Wherever you happen to be you are welcome in the We Campaign, and regardless of nationality. It's critical, it's interesting, and it takes but a few moments to join. So we all should be adding our weight to the critical mass. Two million is an extraordinary achievement, but Al is aiming for 10 million. That would make it the largest campaign in American history - and a truly irresistible force for the planet. You can join it here.

Yet there are are currently around 6.8 billions two legged monsters here on Earth, so where are the rest? And what can they be thinking? Of the mass of humanity 10 million is but a drop in the ocean, and we have known from the outset that if America goes down everything is lost.

Regardless, a great deal to celebrate universally, so have a happy day one and all. And better luck with the pancakes.

Monday 29 June 2009

Pig Business: 2200 tomorrow

Excellent news. Tracy Worcester's documentary Pig Business has finally cleared the legal obstacles and should finally be shown on More 4 at 10.00 pm on Tuesday 30 June. It's going out as part of their 'Great British Food Fight', though it is relevant to food production everywhere, particularly in the USA and the EU.

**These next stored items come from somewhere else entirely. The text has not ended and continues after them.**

(** * Bulk index build and the Rocks collection catalog entry

    A shallow embedding of

    - [src/mongo/db/storage/rocks/rocks_collection_catalog_entry.cpp]
      (module [Catalog]): the catalog metadata of a collection, its BSON
      form, the methods that read and update it, and the memory the specs
      of a parsed [MetaData] point to;
    - [src/mongo/db/index/btree_based_bulk_access_method.cpp]
      (module [Bulk]): the comparator handed to the external sorter, the
      [insert] accumulator and the consumption loop of [commit].

    C++ exceptions, failed invariants and undefined behaviour are results
    of type [outcome];
    calls on collaborators (progress meter, catalog, builder) are recorded
    in an event trace so that their number and order can be stated.  The
    definitions come first; the properties follow in [CatalogTheory] and
    [BulkTheory]. *)

From stdpp Require Import gmap strings list sorting pretty.
From Stdlib Require Import ZArith Lia.

Local Open Scope Z_scope.
Set Warnings "-register-all".

(* ===================================================================== *)
(** ** Results of fallible code *)
(* ===================================================================== *)

(** How a C++ call ends: it returns, it throws (a failed [uassert]/[chk] of
    the BSON accessors), it dies on a failed [invariant], it reads a
    vector out of range, or it reads through a pointer to memory that has
    been destroyed.  The last two are undefined behaviour: the language
    promises nothing of the program from there on, a crash and a result
    that looks right included. *)
Inductive outcome (A : Type) : Type :=
| Returns (a : A)
| Throws
| InvariantFailed
| OutOfRange
| UseAfterFree.
Arguments Returns {A} a.
Arguments Throws {A}.
Arguments InvariantFailed {A}.
Arguments OutOfRange {A}.
Arguments UseAfterFree {A}.

(** Sequencing: the first call that does not return ends the function. *)
#[global] Instance outcome_ret : MRet outcome := fun A a => Returns a.

#[global] Instance outcome_bind : MBind outcome := fun A B k m =>
  match m with
  | Returns a => k a
  | Throws => Throws
  | InvariantFailed => InvariantFailed
  | OutOfRange => OutOfRange
  | UseAfterFree => UseAfterFree
  end.

(** [invariant(b)]. *)
Definition invariant (b : bool) : outcome unit :=
  if b then Returns tt else InvariantFailed.

(* ===================================================================== *)
(** ** BSON values *)
(* ===================================================================== *)

(** The BSON library is outside the two files; its values are modelled by
    the element types the files read and write.  An object is the ordered
    sequence of its named elements, an array the sequence of its items, a
    string its text, all of its characters: a BSON string carries its
    length and may hold NUL characters.  The accessors that return a
    [std::string] give the whole text; those that return a [const char*]
    give a C string, which ends at the first NUL.  [EOO] is the element a
    lookup of an absent field gives. *)
Inductive BSONElement : Type :=
| EOO
| BString (s : string)
| BObject (fields : list (string * BSONElement))
| BArray (items : list BSONElement)
| BBool (b : bool)
| BNumberInt (n : Z)
| BNumberLong (n : Z)
| BNull.

Definition BSONObj : Type := list (string * BSONElement).

(** [obj[name]]: the first element of that name, [EOO] when there is none. *)
Fixpoint getField (obj : BSONObj) (name : string) : BSONElement :=
  match obj with
  | [] => EOO
  | (n, e) :: rest => if String.eqb n name then e else getField rest name
  end.

(** An array read as an object: item [i] is the field named by the decimal
    numeral of [i]. *)
Definition arrayFields (items : list BSONElement) : BSONObj :=
  imap (fun i e => (pretty (N.of_nat i), e)) items.

Definition isABSONObj (e : BSONElement) : bool :=
  match e with
  | BObject _ | BArray _ => true
  | _ => false
  end.

(** What a [const char*] to the text [s] denotes: the characters before
    the first NUL. *)
Fixpoint c_str (s : string) : string :=
  match s with
  | EmptyString => EmptyString
  | String c s' =>
      if Ascii.eqb c Ascii.zero then EmptyString else String c (c_str s')
  end.

(** The text holds a NUL character. *)
Fixpoint hasNul (s : string) : bool :=
  match s with
  | EmptyString => false
  | String c s' => Ascii.eqb c Ascii.zero || hasNul s'
  end.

Don't miss this one. It's vitally important for the pigs, sure, and that matters -tremendously. Just as important for humanity that it decisively rejects the mindset that embraces such indefensible, abject cruelty as a necessity, economic expedient, or even revels in it as a positive improvement in efficiency.

Yet this film is far more than just an expose horrors of factory pig farming. Along the way it questions our whole relationship to food and the environmental consequences arising from it at a most fundamental level. In essence, you get what you pay for - be it benign and enlightened, or utterly unacceptable. Here we get that message unequivocally and straight from the horse's mouth.

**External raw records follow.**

Lemma prefix_split (pre : string) :
  forall text, String.prefix pre text = true ->
               text = pre +:+ string_drop (String.length pre) text.
Proof.
  induction pre as [|c pre IH]; intros text H.
  - destruct text; reflexivity.
  - destruct text as [|d text]; [discriminate|]. simpl in H.
    destruct (Ascii.ascii_dec c d) as [->|]; [|discriminate].
    change (String d text = String d (pre +:+ string_drop (String.length pre) text)).
    f_equal. now apply IH.
Qed.

(** X19. [_remove_prefix] removes the prefix once from a text that
    starts with it, and returns any other text as it is: the text is
    always the prefix, if it was there, followed by the result. *)
Theorem remove_prefix_spec :
  (forall pre s, _remove_prefix (pre +:+ s) pre = s)
  /\ (forall text pre, startswith text pre = false -> _remove_prefix text pre = text)
  /\ (forall text pre, startswith text pre = true ->
        text = pre +:+ _remove_prefix text pre).
Proof.
  unfold _remove_prefix, startswith. split; [|split].
  - intros pre s. rewrite prefix_app. apply string_drop_app.
  - intros text pre ->. reflexivity.
  - intros text pre H. rewrite H. now apply prefix_split.
Qed.

Lemma remove_prefix_spec_witness :
  _remove_prefix "__module.__module.fc" "__module." = "__module.fc"
  /\ _remove_prefix "fc.__module." "__module." = "fc.__module."
  /\ "__module.fc" = "__module." +:+ _remove_prefix "__module.fc" "__module.".
Proof.
  destruct remove_prefix_spec as (H1 & H2 & H3).
  split; [exact (H1 "__module." "__module.fc")|].
  split; [apply H2; reflexivity|apply H3; reflexivity].
Defined.

Lemma split_go_cons0 (sep : string) (c : Ascii.ascii) (s cur : string) :
  split_go sep 0 (String c s) cur
  = if String.prefix sep (String c s)
    then string_rev cur :: split_go sep (String.length sep - 1) s ""
    else split_go sep 0 s (String c cur).
Proof. reflexivity. Qed.

Lemma prefix_cons (a b : Ascii.ascii) (s1 s2 : string) :
  String.prefix (String a s1) (String b s2)
  = if Ascii.ascii_dec a b then String.prefix s1 s2 else false.
Proof. reflexivity. Qed.

Lemma prefix_nil (s : string) : String.prefix "" s = true.
Proof. destruct s; reflexivity. Qed.

Lemma split_go_nonempty (sep : string) (s : string) :
  forall skip cur, split_go sep skip s cur <> [].
Proof.
  induction s as [|c s IH]; intros skip cur; [discriminate|].
  destruct skip as [|k]; [|apply IH].
  rewrite split_go_cons0.
  destruct (String.prefix sep (String c s)); [discriminate|apply IH].
Qed.

Lemma slash_app (t : string) : "/" +:+ t = String (Ascii.ascii_of_nat 47) t.
Proof. reflexivity. Qed.

Lemma split_go_slash_app (s t : string) :
  forall cur,
    split_go "/" 0 (s +:+ "/" +:+ t) cur = split_go "/" 0 s cur ++ split_go "/" 0 t "".
Proof.
  induction s as [|c s IH]; intros cur.
  - change ("" +:+ "/" +:+ t) with ("/" +:+ t). rewrite slash_app.
    rewrite split_go_cons0, prefix_cons, prefix_nil.
    destruct (Ascii.ascii_dec _ _) as [e|Hne]; [reflexivity|].
    exfalso. apply Hne. reflexivity.
  - change (split_go "/" 0 (String c (s +:+ "/" +:+ t)) cur
            = split_go "/" 0 (String c s) cur ++ split_go "/" 0 t "").
    rewrite !split_go_cons0, !prefix_cons, !prefix_nil.
    destruct (Ascii.ascii_dec _ c) as [e|Hne].
    + change (String.length "/" - 1) with 0. rewrite IH. reflexivity.
    + apply IH.
Qed.

Lemma last_app_nonempty {A} (xs ys : list A) (d : A) :
  ys <> [] -> List.last (xs ++ ys) d = List.last ys d.
Proof.
  intros Hne. induction xs as [|x xs IH]; [reflexivity|]. simpl.
  destruct (xs ++ ys) eqn:E; [|exact IH].
  apply app_eq_nil in E as [_ ->]. congruence.
Qed.

(** X20. The name [value_name] makes for a value is its attribute alias
    when it has one.  Otherwise it is made from the last component of
    the value's scope, components being separated by slashes, with a
    leading [__module.] removed and a dot added unless it is empty, and
    the debug name: what precedes the last slash of the scope plays no
    part. *)
Theorem value_name_uses_innermost_scope (ex : Exporter) (v : Value) :
  (forall a, attrs ex !! _unique_id v = Some a -> Emission.value_name ex v = a)
  /\ (attrs ex !! _unique_id v = None ->
      Emission.value_name ex v
      = scoped_name (last_piece (py_split (scope_of ex v) "/")) (Torch.debugName (g ex) v))
  /\ (forall outer inner,
        attrs ex !! _unique_id v = None ->
        scope_of ex v = outer +:+ "/" +:+ inner ->
        Emission.value_name ex v
        = scoped_name (last_piece (py_split inner "/")) (Torch.debugName (g ex) v)).
Proof.
  assert (H2 : attrs ex !! _unique_id v = None ->
               Emission.value_name ex v
               = scoped_name (last_piece (py_split (scope_of ex v) "/"))
                   (Torch.debugName (g ex) v)).
  { intros Ha. unfold Emission.value_name. rewrite Ha. reflexivity. }
  split; [|split; [exact H2|]].
  - intros a Ha. unfold Emission.value_name. now rewrite Ha.
  - intros outer inner Ha Hs. rewrite (H2 Ha), Hs. f_equal.
    unfold py_split, last_piece. rewrite split_go_slash_app.
    apply last_app_nonempty. apply split_go_nonempty.
Qed.

Lemma value_name_uses_innermost_scope_witness :
  let ex := ModuleSample.lowered in
  scope_of ex 201%N = "M" +:+ "/" +:+ "__module.fc"
  /\ Emission.value_name ex 201%N = "fc.201"
  /\ Emission.value_name ex 4%N = "fc.weight".
Proof.
  cbv zeta.
  destruct (value_name_uses_innermost_scope ModuleSample.lowered 201%N) as (_ & _ & H3).
  destruct (value_name_uses_innermost_scope ModuleSample.lowered 4%N) as (H1 & _).
  split; [vm_compute; reflexivity|]. split.
  - rewrite (H3 "M" "__module.fc"); [vm_compute; reflexivity|reflexivity|].
    vm_compute. reflexivity.
  - apply H1. vm_compute. reflexivity.
Defined.

(** ** Tensor information of value infos *)



(** ** Extensions made from functions *)

Lemma or_name_falsy (dn : option string) (y : string) :
  Extensions.or_name dn "" = "" -> Extensions.or_name dn y = y.
Proof.
  destruct dn as [s|]; simpl; [|reflexivity].
  destruct (String.eqb s "") eqn:Es; [reflexivity|].
  intros ->. discriminate.
Qed.

Lemma or_name_truthy (dn : option string) (y : string) :
  Extensions.or_name dn "" <> "" -> Extensions.or_name dn y = Extensions.or_name dn "".
Proof.
  destruct dn as [s|]; simpl; [|congruence].
  destruct (String.eqb s ""); [congruence|reflexivity].
Qed.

In that regard we learn of the attitude of one of the massive companies involved in this type of agribusiness, whilst under scrutiny gaping holes are revealed in European Union policy as we see the catastrophic effect it has had on Poland and its agricultural sector, one of the the most sustainable and environmentally benign in Europe, and the Polish diaspora that has resulted. Anyone interested in Poland will therefore find it essential viewing.

Absolutely not to be missed is Bobby Kennedy Jr, who has to be the epitome of an environmental lawyer and a lion amongst environmentalists. Just imagine a world where every environmental lawyer was as a unequivocal and committed. Here again he has been right in the thick of things opposing pig business from the beginning, and finishes the programme with some stirring and well-targetted oratory which we could all well heed.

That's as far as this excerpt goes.